Ahead of this week's PGA Tournament, Tiger Woods played his second nine-hole practice round in as many days at Southern Hills Country Club.
Mark Schlabach of ESPN noted Woods played the front nine Sunday before returning to the course Monday.
When he tees off in the PGA Championship, Woods believes he'll be at a better place physically than when he competed in the Masters to signal his return to competitive golf.
"It's only going to keep getting stronger," Woods told reporters Sunday of his surgically repaired right knee. "The more I use it, the more strength it gains. Am I ever going to have full mobility? No. Never again. But I'll be able to get stronger. It's going to ache, but that's the way it's going to be."

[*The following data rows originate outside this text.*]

(** On a reliable provider the chunked loop is a comparison of the range. *)
Lemma verify_loop_reliable fuel w a expected :
  fits a (zlen expected) -> (length expected <= fuel)%nat ->
  exists w', mem_agree (mem w') (mem w) /\
    verify_loop fuel io w a expected =
      (w', if bool_decide (mem_bytes (mem w) a (zlen expected) = expected) then 0 else -1).
Proof.
  revert w a expected. induction fuel as [|fuel IH]; intros w a expected Hfit Hf.
  - destruct expected; [|cbn in Hf; lia]. by exists w.
  - destruct (decide (expected = [])) as [->|Hne]; [by exists w|].
    pose proof (chunk_bounds expected Hne) as Hc.
    destruct expected as [|x l]; [done|]. cbn [verify_loop]. set (e := x :: l) in *.
    destruct (reliable_call_read mem io w a (Z.min (zlen e) 64)) as (w1 & out & -> & Hm & Hout);
      [lia|]. rewrite Z.eqb_refl, Hout. cbn [negb orb].
    set (chunk := Z.min (zlen e) 64) in *.
    assert (Hsplit : mem_bytes (mem w) a (zlen e) =
      mem_bytes (mem w) a chunk ++ mem_bytes (mem w) (a + chunk) (zlen e - chunk)).
    { rewrite <- mem_bytes_app by lia. f_equal. lia. }
    destruct (bool_decide_reflect (mem_bytes (mem w) a chunk = take (Z.to_nat chunk) e))
      as [Heq|Hneq]; cbn [negb].
    + assert (Hd : zlen (drop (Z.to_nat chunk) e) = zlen e - chunk) by (apply zlen_drop; lia).
      assert (Hfits : fits (u32 (a + chunk)) (zlen (drop (Z.to_nat chunk) e)) /\
                (zlen e = chunk \/ u32 (a + chunk) = a + chunk)).
      { rewrite Hd. destruct (decide (64 < zlen e)).
        - replace chunk with 64 by lia. destruct (fits_step a e); auto.
        - replace (zlen e - chunk) with 0 by lia. pose proof (u32_range (a + chunk)).
          unfold fits, is_u32 in *. split; [lia|]. lia. }
      destruct Hfits as [Hfits Haddr].
      destruct (IH w1 (u32 (a + chunk)) (drop (Z.to_nat chunk) e)) as (w2 & Hm2 & ->);
        [done|rewrite length_drop; cbn in Hf |- *; lia|].
      exists w2. split; [by rewrite Hm2|]. f_equal.
      enough (Hiff : mem_bytes (mem w1) (u32 (a + chunk)) (zlen e - chunk)
                = drop (Z.to_nat chunk) e <-> mem_bytes (mem w) a (zlen e) = e).
      { rewrite Hd. by rewrite (bool_decide_ext _ _ Hiff). }
      rewrite Hm, Hsplit, Heq. destruct Haddr as [Hz| ->].
      * replace (zlen e - chunk) with 0 by lia.
        rewrite (drop_ge e), (take_ge e) by (unfold zlen in *; lia).
        change (mem_bytes (mem w) ?b 0) with (@nil Z). by rewrite app_nil_r.
      * split; [intros ->; apply take_drop|]. intros Happ.
        apply (f_equal (drop (Z.to_nat chunk))) in Happ. rewrite drop_app_length' in Happ; [done|].
        rewrite length_take. unfold zlen in *. lia.
    + exists w1. split; [done|]. rewrite bool_decide_false; [done|]. rewrite Hsplit.
      rewrite <- (take_drop (Z.to_nat chunk) e). intros Happ. apply Hneq.
      apply app_inj_1 in Happ as [? _]; [done|]. rewrite mem_bytes_length, length_take.
      unfold zlen in *. lia.
Qed.

Lemma apply_write_reliable w a input :
  fits a (zlen input) -> exists w', apply_write io w a input (zlen input) = (w', true).
Proof.
  intros Hf. unfold apply_write.
  destruct (reliable_call_write mem io w a input) as (w1 & -> & Hb & _).
  rewrite Z.eqb_refl. cbn [negb].
  destruct (reliable_call_sync mem io w1 a (zlen input)) as (w2 & -> & Hm). cbn [Z.ltb Z.compare].
  unfold verify_bytes.
  destruct (verify_loop_reliable (length input) w2 a input) as (w3 & _ & ->); [done..|].
  rewrite bool_decide_true by (by rewrite Hm). by exists w3.
Qed.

The 15-time major champion defied expectations when he went one under in the first round of the Masters last month, putting him four shots back of tournament leader Sungjae Im. It was enough for fans to wonder whether they'd see the legend pull off another miracle at Augusta National Golf Club.
Woods steadily fell back to earth and wound up in 47th at 13 over.
That was to be expected considering the 46-year-old hadn't entered a PGA Tour event since his serious car crash in February 2021. In the immediate aftermath of the wreck, it wasn't clear whether he'd be able to continue his career at all, so seeing him simply make the cut was a welcome surprise.
The same perspective largely applies to the PGA Championship, a tournament in which Woods is +6500 to win ($100 bet wins $6,500) at DraftKings Sportsbook.
Well before the accident, Woods was clearly on the decline. The numerous injuries he had picked up over his career were adding up in a big way. His frank admission that he'll never have full mobility in his knee following the crash is a reminder of his new reality.
Woods is facing an uphill battle in pursuit of his 16th major title, and there's unlikely to be much optimism about his odds when the competition kicks off Thursday in Tulsa, Oklahoma.